A short shower over lunch meant a delayed restart and something had changed in the collective Surrey ‘brain’ – the next two runs took 30 minutes – and in the Middlesex ‘brain’ too – much tighter bowling but then it was more overcast by then.

Both openers reached their half-centuries and at 135/0 looked well set to build a large score, bat once, bat Middlesex out of the game (weather forecast for tomorrow is even more grim than today) but, as we’ve seen before, one wicket brings two. But for Surrey it was even worse – two wickets became three, and then four, and don’t take your eye off the game…five and even six! Yes, six wickets in no time for 11 runs – 135/0 became 146/6 in the blink of an eye.

Blame can be attached to the Surrey batsmen – perhaps they wanted to stay in the warmth of the pavilion rather than go outside – but let’s not overlook the Middlesex bowlers who stuck to their task but the inspired change to bring Andersson back (yes, Middlesex have their own ‘Anderson’ but with two ‘s’) brought the breakthrough and the collapse.

But at tea, rain came to the Surrey rescue (for the day at least) and play was abandoned well before the scheduled end. Tomorrow’s prospects look bleak (weather-wise) and for Surrey but at least they have the compensation that Middlesex’ batting this season has been brittle beyond belief and Middlesex are experts at snatching defeat from the jaws of victory!
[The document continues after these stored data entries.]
Fixpoint drop_first_suffix (suffixes : list string) (base : string) : string :=
  match suffixes with
  | [] => base
  | suffix :: suffixes =>
      match drop_suffix suffix base with
      | Some b => b
      | None => drop_first_suffix suffixes base
      end
  end.
Definition _name (arg : string) : string :=
  let base := lower (path_name (replace_char "\" "/" arg)) in
  family (drop_first_suffix [".exe"; ".cmd"; ".bat"; ".com"] base).

(** ** Inline code *)
Fixpoint letters_run (s : string) : string :=
  match s with String c s => if is_letter c then String c (letters_run s) else "" | "" => "" end.
Definition pattern_match (p : eval_pattern) (token : string) : bool :=
  match token with
  | String "-" rest => str_exists (λ c, bool_decide (c ∈ letters p)) (letters_run rest)
  | _ => false
  end || existsb (startswith token) (longs p).

Fixpoint interpreter_code (name : string) (p : eval_pattern) (skip : bool) (args : list string) : bool :=
  match args with
  | [] => false
  | token :: args =>
      if skip then interpreter_code name p false args
      else if mem token ["-m"; "--"] || negb (dashed token) then false
      else if pattern_match p token then true
      else interpreter_code name p (mem token (default [] (Dict.get _VALUE_OPTIONS name))) args
  end.

Definition first_plain (args : list string) : string :=
  default "" (head (filter (λ a, dashed a = false) args)).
So really, nothing has changed – cricket in the cold and rain, teams doing well and then badly and vice versa – but then everything has changed (and the famous old ground has a new development which looks very swish – and a warm, dry refuge from the rain/cold).

And one really odd thing – there are reports that New Zealand batsmen in the UK for a test series against England and the World Test Championship against India – are scattering cat litter across the net pitches (on a good length) to help them practice against the spin bowling that India excel at! Full of expectation (still!)

All very strange but then some things don’t change and others do – that’s life, I suppose!